Panicked, my breath coming fast, I ran downstairs to the room where my infant son was sleeping. My heart sank when I realized his room was right next to the furnace room. I threw open doors and windows to allow air in, hoping this would help as I packed. When I exited the bedroom next to the furnace room, I had a bad headache.

Research shows that by the time you are symptomatic, you could have been exposed to levels of 400 ppm or higher as most CO detectors go off anywhere between 150-400ppm, which can kill you within two hours.

With carbon monoxide, it can be misconstrued because it often presents like the flu.

The fire chief in Incline said levels as low as 9 ppm over an 8-hour period can have lasting damaging effects on your health. This is especially true of children, pregnant women, and the elderly.
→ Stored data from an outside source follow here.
(* ===== verification/Peer.v ===== *)
(** * Peers: the handshake and the messages of the network

    src/utils/avalanche/network/peer/peer.go: what the reader of a peer does with each
    message, and what its sender does on a tick.  A handler returns the peer it leaves and
    what it does, in order, with the rest of the node ([action]): calls of the network and
    of the router, messages it sends, and [StartClose].  What it reads from the node (the
    clock, the validator with the peer's ID, the IPs to gossip, whether a message can be
    made and queued) is the argument [penv].  After [StartClose] the connection is closed,
    so the reader handles no more messages.  [None] is a panic.

    Keys and signatures of BLS, the check of certificates, hashes and the messages of
    package message are parameters. *)

From S2P Require Import Prelude Packer Bloom Ids IpTracker SignedIp Version Float64.
#[local] Open Scope Z_scope.

Definition maxBloomSaltLen : Z := 32.
Definition maxNumTrackedSubnets : Z := 16.

(** ** Messages (package p2p) *)

Record BloomFilterMsg := mkBloomFilterMsg { bf_Filter : list Z; bf_Salt : list Z }.
Record ClientMsg := mkClientMsg { cl_Name : list Z; cl_Major : Z; cl_Minor : Z; cl_Patch : Z }.

Record HandshakeMsg := mkHandshake {
  hs_NetworkId : Z;
  hs_MyTime : Z;
  hs_IpAddr : list Z;
  hs_IpPort : Z;
  hs_IpSigningTime : Z;
  hs_IpNodeIdSig : list Z;
  hs_TrackedSubnets : list (list Z);
  hs_Client : option ClientMsg;
  hs_KnownPeers : option BloomFilterMsg;
  hs_IpBlsSig : list Z;
  hs_AllSubnets : bool;
}.

Record ClaimedIpPortMsg := mkClaimedMsg {
  cm_X509Certificate : list Z;
  cm_IpAddr : list Z;
  cm_IpPort : Z;
  cm_Timestamp : Z;
  cm_Signature : list Z;
}.

Section peer.
Context {K Sig Out App : Type}.
Variable sha256 ripemd160 : list Z → list Z.
Variable grow : nat → nat.
(** Whether a certificate can be parsed, and the check of its signatures. *)
Variable ParseCertificate : list Z → bool.
Variable CheckSignature : list Z → list Z → list Z → bool.
Variable SignatureFromBytes : list Z → option Sig.
Variable VerifyProofOfPossession : K → Sig → list Z → bool.

Inductive inbound :=
| Ping (uptime : Z)
| Pong
| Handshake (m : HandshakeMsg)
| GetPeerList (known : option BloomFilterMsg) (allSubnets : bool)
| PeerList (l : list ClaimedIpPortMsg)
| AppMessage (m : App).

Inductive action :=
| AClose                                (** [p.StartClose()] *)
| ASend (m : Out)                       (** [p.Send(ctx, m)] *)
| AConnected                            (** [p.Network.Connected(p.id)] *)
| AFinish                               (** [close(p.onFinishHandshake)] *)
| ATrack (l : list ClaimedIPPort)       (** [p.Network.Track(l)] *)
| AInbound (m : App).                   (** [p.Router.HandleInbound(ctx, m)] *)

Record peer := mkPeer {
  p_id : list Z;
  p_cert : list Z;
  p_ip : option (SignedIP Sig);
  p_version : option Application;
  p_trackedSubnets : gset (list Z);
  txIDOfVerifiedBLSKey : list Z;
  observedUptime : Z;
  gotHandshake : bool;
  finishedHandshake : bool;
}.

(** [Start] *)
Definition new_peer (id cert : list Z) : peer :=
  mkPeer id cert None None ∅ (replicate 32 0) 0 false false.

Definition set_ip (ip : SignedIP Sig) (p : peer) : peer :=
  mkPeer (p_id p) (p_cert p) (Some ip) (p_version p) (p_trackedSubnets p) (txIDOfVerifiedBLSKey p)
    (observedUptime p) (gotHandshake p) (finishedHandshake p).
Definition set_version (v : Application) (p : peer) : peer :=
  mkPeer (p_id p) (p_cert p) (p_ip p) (Some v) (p_trackedSubnets p) (txIDOfVerifiedBLSKey p)
    (observedUptime p) (gotHandshake p) (finishedHandshake p).
Definition add_subnet (s : list Z) (p : peer) : peer :=
  mkPeer (p_id p) (p_cert p) (p_ip p) (p_version p) (p_trackedSubnets p ∪ {[s]}) (txIDOfVerifiedBLSKey p)
    (observedUptime p) (gotHandshake p) (finishedHandshake p).
Definition set_txID (t : list Z) (p : peer) : peer :=
  mkPeer (p_id p) (p_cert p) (p_ip p) (p_version p) (p_trackedSubnets p) t
    (observedUptime p) (gotHandshake p) (finishedHandshake p).
Definition set_uptime (u : Z) (p : peer) : peer :=
  mkPeer (p_id p) (p_cert p) (p_ip p) (p_version p) (p_trackedSubnets p) (txIDOfVerifiedBLSKey p)
    u (gotHandshake p) (finishedHandshake p).
Definition set_got (p : peer) : peer :=
  mkPeer (p_id p) (p_cert p) (p_ip p) (p_version p) (p_trackedSubnets p) (txIDOfVerifiedBLSKey p)
    (observedUptime p) true (finishedHandshake p).
Definition set_finished (p : peer) : peer :=
  mkPeer (p_id p) (p_cert p) (p_ip p) (p_version p) (p_trackedSubnets p) (txIDOfVerifiedBLSKey p)
    (observedUptime p) (gotHandshake p) true.

(** What a handler reads from the node. *)
Record penv := mkPenv {
  e_now : Z;
  e_NetworkID : Z;
  e_MaxClockDifference : Z;
  e_compatibility : compatibility;
  e_compatibilityNow : Z;
  (** The public key, if any, and the transaction of the validator. *)
  e_validator : option (option K * list Z);
  (** [p.Network.Peers] *)
  e_Peers : gset (list Z) → bool → ReadFilter → list Z → option (list ClaimedIPPort);
  (** The messages, when they can be made, and whether they are queued. *)
  e_PongMsg : option Out;
  e_PeerListMsg : list ClaimedIPPort → bool → option Out;
  e_Send : Out → bool;
}.

Definition close (p : peer) : option (peer * list action) := Some (p, [AClose]).

(** ** shouldDisconnect *)

Definition shouldDisconnect (e : penv) (p : peer) : option (bool * peer) :=
  version ← p_version p;
  match Compatible (e_compatibility e) (e_compatibilityNow e) version with
  | Prelude.Err _ => Some (true, p)
  | Ok _ =>
      match e_validator e with
      | None => Some (false, p)
      | Some (None, _) => Some (false, p)
      | Some (Some key, txID) =>
          if bool_decide (txID = txIDOfVerifiedBLSKey p) then Some (false, p)
          else
            ip ← p_ip p;
            bytes ← UnsignedIP_bytes grow (si_UnsignedIP ip);
            sig ← BLSSignature ip;
            if VerifyProofOfPossession key sig bytes then Some (false, set_txID txID p) else Some (true, p)
      end
  end.

(** ** The handlers *)

Definition handlePing (e : penv) (uptime : Z) (p : peer) : option (peer * list action) :=
  if bool_decide (100 < uptime) then close p
  else
    let p := set_uptime uptime p in
    match e_PongMsg e with
    | None => close p
    | Some m => Some (p, [ASend m])
    end.

(** The loop over [msg.TrackedSubnets]. *)
Fixpoint addSubnets (l : list (list Z)) (p : peer) : bool * peer :=
  match l with
  | [] => (true, p)
  | bytes :: l =>
      match ToHash256 bytes with
      | (Some _, _) => (false, p)
      | (None, subnetID) => addSubnets l (add_subnet subnetID p)
      end
  end.

(** The filter and the salt of a message; [None] when they are refused. *)
Definition readKnownPeers (known : option BloomFilterMsg) : option (ReadFilter * list Z) :=
  match known with
  | None => Some (EmptyFilter, [])
  | Some k =>
      match Bloom.Parse (bf_Filter k) with
      | Prelude.Err _ => None
      | Ok filter => if bool_decide (maxBloomSaltLen < Z.of_nat (length (bf_Salt k))) then None else Some (filter, bf_Salt k)
      end
  end.

Definition clockTooFar (e : penv) (msg : HandshakeMsg) : bool :=
  let localUnixTime := wrapU 64 (Unix (e_now e)) in
  let clockDifference := f64_abs (f64_sub (f64_of_Z (hs_MyTime msg)) (f64_of_Z localUnixTime)) in
  f64_lt (Seconds (e_MaxClockDifference e)) clockDifference.

Definition clientVersion (msg : HandshakeMsg) : Application :=
  match hs_Client msg with
  | Some c => mkApplication (cl_Name c) (cl_Major c) (cl_Minor c) (cl_Patch c)
  | None => mkApplication [] 0 0 0
  end.

Definition handleHandshake (e : penv) (msg : HandshakeMsg) (p : peer) : option (peer * list action) :=
  if gotHandshake p then close p
  else if bool_decide (hs_NetworkId msg ≠ e_NetworkID e) then close p
  else if clockTooFar e msg then close p
  else
    let p := set_version (clientVersion msg) p in
    if bool_decide (maxNumTrackedSubnets < Z.of_nat (length (hs_TrackedSubnets msg))) then close p
    else
      let '(ok, p) := addSubnets (hs_TrackedSubnets msg) (add_subnet PrimaryNetworkID p) in
      if negb ok then close p
      else match readKnownPeers (hs_KnownPeers msg) with
      | None => close p
      | Some (knownPeers, salt) =>
          match AddrFromSlice (hs_IpAddr msg) with
          | None => close p
          | Some addr =>
              let port := wrapU 16 (hs_IpPort msg) in
              if bool_decide (hs_IpPort msg = 0) then close p
              else
                let unsigned := mkUnsignedIP (addr, port) (hs_IpSigningTime msg) in
                let ip := mkSignedIP (Sig := Sig) unsigned (hs_IpNodeIdSig msg) None [] in
                let p := set_ip ip p in
                r ← SignedIP_Verify grow CheckSignature ip (p_cert p) (e_now e + e_MaxClockDifference e);
                match r with
                | Prelude.Err _ => close p
                | Ok _ =>
                    match SignatureFromBytes (hs_IpBlsSig msg) with
                    | None => close p
                    | Some signature =>
                        let p := set_ip (mkSignedIP unsigned (hs_IpNodeIdSig msg) (Some signature) (hs_IpBlsSig msg)) p in
                        '(disconnect, p) ← shouldDisconnect e p;
                        if disconnect : bool then close p
                        else
                          let p := set_got p in
                          peerIPs ← e_Peers e (p_trackedSubnets p) (hs_AllSubnets msg) knownPeers salt;
                          match e_PeerListMsg e peerIPs true with
                          | None => close p
                          | Some m => Some (p, ASend m :: if e_Send e m then [] else [AClose])
                          end
                    end
                end
          end
      end.

Definition handleGetPeerList (e : penv) (known : option BloomFilterMsg) (allSubnets : bool) (p : peer)
    : option (peer * list action) :=
  if negb (finishedHandshake p) then Some (p, [])
  else
    let known := default (mkBloomFilterMsg [] []) known in
    match readKnownPeers (Some known) with
    | None => close p
    | Some (filter, salt) =>
        peerIPs ← e_Peers e (p_trackedSubnets p) allSubnets filter salt;
        if bool_decide (length peerIPs = 0%nat) then Some (p, [])
        else match e_PeerListMsg e peerIPs false with
             | None => Some (p, [])
             | Some m => Some (p, [ASend m])
             end
    end.

(** The loop over [msg.ClaimedIpPorts]: [None] is a panic, [Some None] a message that is
    refused. *)
Fixpoint discover (l : list ClaimedIpPortMsg) : option (option (list ClaimedIPPort)) :=
  match l with
  | [] => Some (Some [])
  | m :: l =>
      if negb (ParseCertificate (cm_X509Certificate m)) then Some None
      else match AddrFromSlice (cm_IpAddr m) with
      | None => Some None
      | Some addr =>
          let port := wrapU 16 (cm_IpPort m) in
          if bool_decide (port = 0) then Some None
          else
            ip ← NewClaimedIPPort sha256 ripemd160 grow (cm_X509Certificate m) (addr, port) (cm_Timestamp m) (cm_Signature m);
            rest ← discover l;
            Some (rest ← rest; Some (ip :: rest))
      end
  end.

Definition handlePeerList (l : list ClaimedIpPortMsg) (p : peer) : option (peer * list action) :=
  if negb (finishedHandshake p) && negb (gotHandshake p) then Some (p, [])
  else
    let '(p, before) := if negb (finishedHandshake p) then (set_finished p, [AConnected; AFinish]) else (p, []) in
    discovered ← discover l;
    match discovered with
    | None => Some (p, before ++ [AClose])
    | Some discoveredIPs => Some (p, before ++ [ATrack discoveredIPs])
    end.

Definition handle (e : penv) (m : inbound) (p : peer) : option (peer * list action) :=
  match m with
  | Ping uptime => handlePing e uptime p
  | Pong => Some (p, [])
  | Handshake msg => handleHandshake e msg p
  | GetPeerList known allSubnets => handleGetPeerList e known allSubnets p
  | PeerList l => handlePeerList l p
  | AppMessage m => Some (p, if finishedHandshake p then [AInbound m] else [])
  end.

(** ** The sender, on a tick of its timer *)

Definition getUptime (primaryUptime : option float64) : option Z :=
  let primaryUptime := default (f64_of_Z 0) primaryUptime in
  wrapU 32 <$> f64_trunc (f64_mul primaryUptime (f64_of_Z 100)).

(** [pingMessage]: the message, when it can be made; false when the sender returns. *)
Definition sendPing (e : penv) (allowConnection : bool) (pingMessage : option Out) (p : peer)
    : option (bool * peer * list action) :=
  if negb allowConnection then Some (false, p, [AClose])
  else
    '(disconnect, p) ← (if finishedHandshake p then shouldDisconnect e p else Some (false, p));
    if disconnect : bool then Some (false, p, [AClose])
    else match pingMessage with
         | None => Some (false, p, [AClose])
         | Some m => Some (true, p, [ASend m])
         end.
End peer.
Long term effects can range from neurological issues, brain damage, memory loss, hearing loss in infants, to depression and anxiety.

In retrospect, I realized some of the symptoms we’d been experiencing could have been CO related. My infant son had been fussy, lethargic, having sinus issues and stumbling around a bit. I’d been having headaches and feeling a little dizzy when I stood up. We’d all slept in an extra two hours that morning which was completely unlike us.

Five hours later, the leak was confirmed. We rushed our infant son to the emergency room. This was his first visit. They held him down and pushed a needle into his arm to get a vial of blood for a carboxyhemoglobin test. My little boy was screaming and I was crying. We then had to wait an hour for results.

Traumatized, we tried to occupy him as he got oxygen. Sadly, he did have elevated levels of CO in his blood.

Now, when my son cries or stumbles and falls, I wonder if this could be related to the CO exposure.

As a mother, this has been deeply troubling for me that I wasn’t educated enough about this issue to adequately protect my son and that many homes in Incline Village are simply not up to code. The nightmare isn’t over for us. My son will have to undergo more invasive testing with a specialist.

A second HVAC company determined the source of the leak: It was a cracked heat exchanger in the 28-year-old furnace of our rental. In our case, this was most likely caused by improper maintenance and lack of adequate combustible air venting.

Two days later, our one detector died, leaving us grateful at our near brush with death. We were glad we had recently bought five Nest detectors.

We are so grateful to have survived, but are hoping our story can help save other families.

Sarita Hartz Hendricksen is an Incline Village resident.